Stock Options – On May 29, 2013, the Company awarded 10 year options to Executive Vice President, Simon Upfill-Brown for 90,000 shares.  These options have an exercise price equal to the closing price of the stock on May 29, 2013, which was $7.71 and vest in 25% increments over a 4 year period.  Compensation expense recognized during the three and six months ending June 30, 2013, in connection with this award was approximately $2,400. The fair value of the options granted was calculated using the Black-Scholes option valuation model with the following assumptions:

Expected volatility
85%
Expected dividends
None
Expected term (in years)
6.25
Risk free interest rate
1.326%

A summary of the status of the Company’s stock option awards is presented below:

   
Number of Stock Options
   
Weighted Average Exercise Price per Share
   
Weighted
Average
Remaining
Contractual
Life
 
                   
Outstanding at January 1, 2013
   
1,173,180
   
$
4.04
       
   Granted
   
90,000
     
7.71
       
   Exercised
   
(9,320
)
   
4.71
       
   Expired
   
--
     
--
       
   Cancelled
   
--
     
--
       
   Forfeited
   
--
     
--
       
Outstanding at June 30, 2013
   
1,253,860
   
$
4.30
     
7.2
 
Exercisable at June 30, 2013
   
428,356
   
$
3.55
     
6.4
 

The fair value of the options granted below was calculated using the Black Scholes option valuation model with the assumptions as disclosed in prior quarterly and annual filings.

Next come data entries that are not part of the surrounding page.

(* ===== verification/Tree.v ===== *)
(** * The LSM tree (turba-engine/src/tree/mod.rs)

    One keyspace: an active memtable, sealed memtables, a version of tables, the
    counters and the directory. A method is a function on this state; where a
    method gives up its locks between two steps (a flush or a compaction captures
    its inputs, works, and installs the outcome) the steps are separate
    functions, and the method is their composition. *)

From S2P Require Import Prelude Types Block Bloom Memtable Merge Streams TableMeta TableWriter.
From S2P Require Import TableReader Version Leveled Paths Worker Manifest.

Record TreeConfig := mkTreeConfig {
  tc_sstable : SSTableConfig;
  tc_max_memtable_size : Z;
  tc_compaction : LeveledConfig;
  tc_level_compressions : option (list CompressionType);
}.

Definition TreeConfig_default : TreeConfig :=
  mkTreeConfig SSTableConfig_default (16 * 1024 * 1024) LeveledConfig_default None.

Definition compression_for_level (c : TreeConfig) (lvl : nat) : CompressionType :=
  match tc_level_compressions c with
  | Some lc => match last lc with
               | Some l => default l (lc !! lvl)
               | None => sc_compression (tc_sstable c)
               end
  | None => sc_compression (tc_sstable c)
  end.

(** [self.config.sstable.clone()] with the compression of a level. *)
Definition config_for_level (c : TreeConfig) (lvl : nat) : SSTableConfig :=
  mkSSTableConfig (sc_data_block_size (tc_sstable c)) (compression_for_level c lvl)
    (sc_bloom_bits_per_key (tc_sstable c)) (sc_restart_interval (tc_sstable c)).

(** [config.bloom_bits_per_key = 0.0] *)
Definition without_bloom (c : SSTableConfig) : SSTableConfig :=
  mkSSTableConfig (sc_data_block_size c) (sc_compression c) f64_zero (sc_restart_interval c).
Lemma first_visible_contents mo sv k s : sv_ok mo sv -> newest s k (contents sv) (first_visible (contents sv) k s).
Proof. intros []. rewrite <- concat_layers. by eapply first_visible_stacked. Qed.

Lemma level_ok v i : Version_ok v -> Forall table_ok (level v i).
Proof. intros []. rewrite Forall_forall in *. intros t Ht. eapply vo_tables0, elem_of_level, Ht. Qed.

(** ** Point reads *)

Section lookup.
Context (k : bytes) (s : SeqNo) (traced : bool).

(** An answer found in a layer. *)
Abbreviation answer es := ((fun e => live (Some e)) <$> first_visible es k s).

(** A search that finds what the layers have, and notes no anomaly. *)
Definition finds (m : ST LookupTrace (option (option bytes))) (es : list Entry) : Prop :=
  forall tr, is_clean tr = true -> exists tr', m tr = (tr', Ok (answer es)) /\ is_clean tr' = true.

Lemma finds_app m1 m2 A B :
  finds m1 A -> finds m2 B ->
  finds (o ← m1; match o with Some a => mret (Some a) | None => m2 end) (A ++ B).
Proof.
  intros H1 H2 tr Hc. destruct (H1 tr Hc) as (tr1 & E1 & Hc1). rewrite (ST_bind_Ok _ _ _ _ _ E1), first_visible_app.
  destruct (first_visible A k s); cbn [fmap option_fmap option_map]; [eauto|by apply H2].
Qed.

Lemma note_gate_clean gate tr :
  is_clean tr = true -> exists tr', note_gate traced gate tr = (tr', Ok tt) /\ is_clean tr' = true.
Proof. intros Hc. unfold note_gate, modify. eexists. split; [done|]. by destruct traced. Qed.

Lemma search_table_finds read lvl t :
  table_ok t -> (forall k s, read (th_reader t) k s = Ok (first_visible (table_entries t) k s)) ->
  finds (search_table k s traced read lvl t) (table_entries t).
Proof.
  intros Ht Hr tr Hc. unfold search_table. erewrite ST_bind_Ok by (unfold lift; rewrite Hr; reflexivity).
  destruct (first_visible (table_entries t) k s) as [e|] eqn:E; cbn [fmap option_fmap option_map].
  - destruct (note_gate_clean (InTable lvl (table_id t) (is_tombstone (value_type e))) tr Hc) as (tr' & E' & Hc').
    rewrite (ST_bind_Ok _ _ _ _ _ E'). eauto.
  - unfold note_absent_table. destruct traced; [|eauto].
    erewrite ST_bind_Ok; [eauto|]. by erewrite ST_bind_Ok by (unfold lift; rewrite (tk_get_no_bloom t Ht), E; reflexivity).
Qed.

Lemma table_without t : table_ok t -> (k < key_min t)%bytes \/ (key_max t < k)%bytes ->
  first_visible (table_entries t) k s = None.
Proof.
  intros Ht Hout. apply first_visible_None. intros e He Hk. destruct (table_bounds t e Ht He). subst k.
  destruct Hout; border.
Qed.

Lemma search_l0_finds read ts :
  Forall table_ok ts -> (forall t, t ∈ ts -> forall k s, read (th_reader t) k s = Ok (first_visible (table_entries t) k s)) ->
  finds (search_l0 k s traced read ts) (entries_of ts).
Proof.
  induction 1 as [|t ts Ht _ IH]; intros Hr; [by intros tr Hc; eexists|].
  cbn [search_l0]. unfold entries_of. cbn [fmap list_fmap concat].
  specialize (IH ltac:(intros; apply Hr; by right)).
  destruct (bltb k (key_min t) || bltb (key_max t) k) eqn:E.
  - intros tr Hc. rewrite first_visible_app, (table_without t Ht); [by apply IH|].
    apply orb_true_iff in E as [?|?]; [left|right]; border.
  - apply finds_app; [|done]. apply search_table_finds; [done|]. apply Hr. by left.
Qed.

Lemma search_run_finds read lvl ts :
  disjoint_run ts -> Forall table_ok ts ->
  (forall t, t ∈ ts -> forall k s, read (th_reader t) k s = Ok (first_visible (table_entries t) k s)) ->
  finds (search_run k s traced read lvl ts) (entries_of ts).
Proof.
  intros Hd Ht Hr. rewrite Forall_forall in Ht.
  assert (partitioned (range_cmp k) ts) as Hp.
  { intros i j a b Hij Hi Hj. pose proof (StronglySorted_lookup _ _ _ _ _ _ Hd Hij Hi Hj) as Hab. simpl in Hab.
    pose proof (table_bounded a (Ht a (list_elem_of_lookup_2 _ _ _ Hi))).
    pose proof (table_bounded b (Ht b (list_elem_of_lookup_2 _ _ _ Hj))).
    unfold range_cmp. split; intros H'; revert H'; repeat case_match; try done; intros _; exfalso; border. }
  pose proof (binary_search_by_spec _ _ Hp) as Hs. unfold search_run.
  destruct (binary_search_by (range_cmp k) ts) as [i|i].
  - destruct Hs as [(t & Hi & Heq) _]. rewrite Hi.
    assert (first_visible (entries_of ts) k s = first_visible (table_entries t) k s) as E.
    { apply (first_visible_block (table_entries <$> ts) i); [by rewrite list_lookup_fmap, Hi|].
      intros j es e Hj He Hk. rewrite list_lookup_fmap in Hj. destruct (ts !! j) as [u|] eqn:Eu; [|done]. injection Hj as <-.
      destruct (table_bounds u e (Ht u (list_elem_of_lookup_2 _ _ _ Eu)) He) as [Hb1 Hb2]. subst k.
      unfold range_cmp in Heq. destruct (bltb (key_max t) (key e)) eqn:E1, (bltb (key e) (key_min t)) eqn:E2; try done.
      destruct (Nat.lt_trichotomy j i) as [Hlt|[?|Hlt]]; [|done|].
      - pose proof (StronglySorted_lookup _ _ _ _ _ _ Hd Hlt Eu Hi). simpl in *. exfalso. border.
      - pose proof (StronglySorted_lookup _ _ _ _ _ _ Hd Hlt Hi Eu). simpl in *. exfalso. border. }
    intros tr Hc. rewrite E. apply list_elem_of_lookup_2 in Hi. apply search_table_finds; [by apply Ht|by apply Hr|done].
  - destruct Hs as (Hi & Hlt & Hge).
    assert (forall t, t ∈ ts -> (k < key_min t)%bytes \/ (key_max t < k)%bytes) as Hout.
    { intros t [j Hj]%list_elem_of_lookup. destruct (decide (j < i)%nat) as [Hji|Hji].
      - specialize (Hlt j t Hji Hj). unfold range_cmp in Hlt. repeat case_match; try done. right. border.
      - specialize (Hge j t ltac:(lia) Hj). unfold range_cmp in Hge. repeat case_match; try done. left. border. }
    assert (first_visible (entries_of ts) k s = None) as E.
    { apply first_visible_None. intros e (es & He & (t & -> & Htt)%list_elem_of_fmap)%elem_of_concat Hk.
      destruct (table_bounds t e (Ht t Htt) He). subst k. destruct (Hout t Htt); border. }
    intros tr Hc. rewrite E. erewrite ST_bind_Ok by reflexivity.
    destruct (existsb _ ts) eqn:Ex; [|rewrite andb_false_r; eauto].
    apply existsb_exists in Ex as (t & Htt & Hin). apply list_elem_of_In in Htt.
    apply andb_true_iff in Hin as [??]. destruct (Hout t Htt); border.
Qed.

(** A way to read tables that is right for the tables of a version. *)
Definition reads_right (read : SSTableReader -> bytes -> SeqNo -> Result (option Entry)) (v : Version) : Prop :=
  forall t, t ∈ concat (levels v) -> forall k s, read (th_reader t) k s = Ok (first_visible (table_entries t) k s).

Lemma search_levels_finds read v n lvl :
  Version_ok v -> reads_right read v -> (lvl + n = MAX_LEVELS)%nat ->
  finds (search_levels k s traced read lvl (drop lvl (levels v))) (concat (level_entries v <$> seq lvl n)).
Proof.
  intros Hv Hr. pose proof (vo_shape v Hv) as Hsh. revert lvl; induction n as [|n IH]; intros lvl Hn.
  - rewrite drop_ge by (rewrite (vs_length v Hsh); lia). intros tr Hc. by eexists.
  - rewrite (drop_S (levels v) (level v lvl) lvl) by (apply level_lookup; rewrite (vs_length v Hsh); lia).
    cbn [seq fmap list_fmap concat search_levels].
    pose proof (level_ok v lvl Hv) as Hok.
    assert (forall t, t ∈ level v lvl -> forall k s, read (th_reader t) k s = Ok (first_visible (table_entries t) k s)) as Hrl.
    { intros t Ht. apply Hr. by eapply elem_of_level. }
    apply finds_app; [|apply IH; lia]. unfold level_entries. destruct (Nat.eqb_spec lvl 0) as [->|].
    + apply search_l0_finds; [by apply Forall_reverse|]. intros t Ht%elem_of_reverse. rewrite reverse_involutive in Ht. auto.
    + apply search_run_finds; [apply (vs_runs v Hsh); lia|done|done].
Qed.

Lemma memtable_answer m :
  mem_ok m ->
  Memtable_get m k s = (fun e => (value_type e, value e)) <$> first_visible (Memtable_iter m) k s.
Proof. intros [Hm _]. by apply Memtable_get_first_visible. Qed.

Lemma live_tombstone e :
  (if is_tombstone (value_type e) then None else Some (value e)) = live (Some e).
Proof. simpl. by destruct (value_type e). Qed.

Lemma search_sealed_finds ms :
  Forall mem_ok ms -> finds (search_sealed k s traced ms) (concat (Memtable_iter <$> ms)).
Proof.
  induction 1 as [|m ms Hm _ IH]; [by intros tr Hc; eexists|]. cbn [search_sealed fmap list_fmap concat].
  rewrite (memtable_answer m Hm). intros tr Hc. rewrite first_visible_app.
  destruct (first_visible (Memtable_iter m) k s) as [e|]; cbn [fmap option_fmap option_map]; [|by apply IH].
  destruct (note_gate_clean (SealedMemtable (is_tombstone (value_type e))) tr Hc) as (tr' & E' & Hc').
  rewrite (ST_bind_Ok _ _ _ _ _ E'). rewrite live_tombstone. eauto.
Qed.

(** The lookup answers with the first visible version of the layers. *)
Lemma lookup_in_spec read sv tr :
  Forall mem_ok (memtables sv) -> Version_ok (sv_version sv) -> reads_right read (sv_version sv) -> is_clean tr = true ->
  exists tr', lookup_in k s traced read sv tr = (tr', Ok (live (first_visible (contents sv) k s))) /\ is_clean tr' = true.
Proof.
  intros Hm Hv Hr Hc. unfold memtables in Hm. apply Forall_cons in Hm as [Ha Hs].
  unfold lookup_in, contents, mem_contents, memtables. cbn [fmap list_fmap concat]. rewrite <- app_assoc, first_visible_app.
  rewrite (memtable_answer _ Ha). destruct (first_visible (Memtable_iter (sv_active sv)) k s) as [e|];
    cbn [fmap option_fmap option_map].
  { destruct (note_gate_clean (ActiveMemtable (is_tombstone (value_type e))) tr Hc) as (tr' & E' & Hc').
    rewrite (ST_bind_Ok _ _ _ _ _ E'), live_tombstone. eauto. }
  destruct (search_sealed_finds _ Hs tr Hc) as (tr1 & E1 & Hc1). rewrite (ST_bind_Ok _ _ _ _ _ E1), first_visible_app.
  destruct (first_visible (concat _) k s) as [e|] eqn:Ee; cbn [fmap option_fmap option_map]; [eauto|].
  destruct (search_levels_finds read _ MAX_LEVELS 0 Hv Hr eq_refl tr1 Hc1) as (tr2 & E2 & Hc2). rewrite drop_0 in E2.
  rewrite (ST_bind_Ok _ _ _ _ _ E2). unfold table_contents.
  destruct (first_visible (concat (level_entries _ <$> seq 0 MAX_LEVELS)) k s) as [e|]; cbn [fmap option_fmap option_map]; [eauto|].
  destruct (note_gate_clean NotFoundGate tr2 Hc2) as (tr3 & E3 & Hc3). rewrite (ST_bind_Ok _ _ _ _ _ E3). eauto.
Qed.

Directors’ compensation of approximately $94,000 and $63,000 during the three months and $189,000 and $126,000 during the six months ended June 30, 2013, and 2012, respectively, were recognized related to options to purchase shares vesting through 2017.

Employee compensation of approximately $119,000 and $122,000 during the three months and $238,000 and $252,000 during the six months ended June 30, 2013, and 2012, respectively, was recognized related to options with a 4 year vesting period which were awarded to officers and key employees.  These options vest through 2015.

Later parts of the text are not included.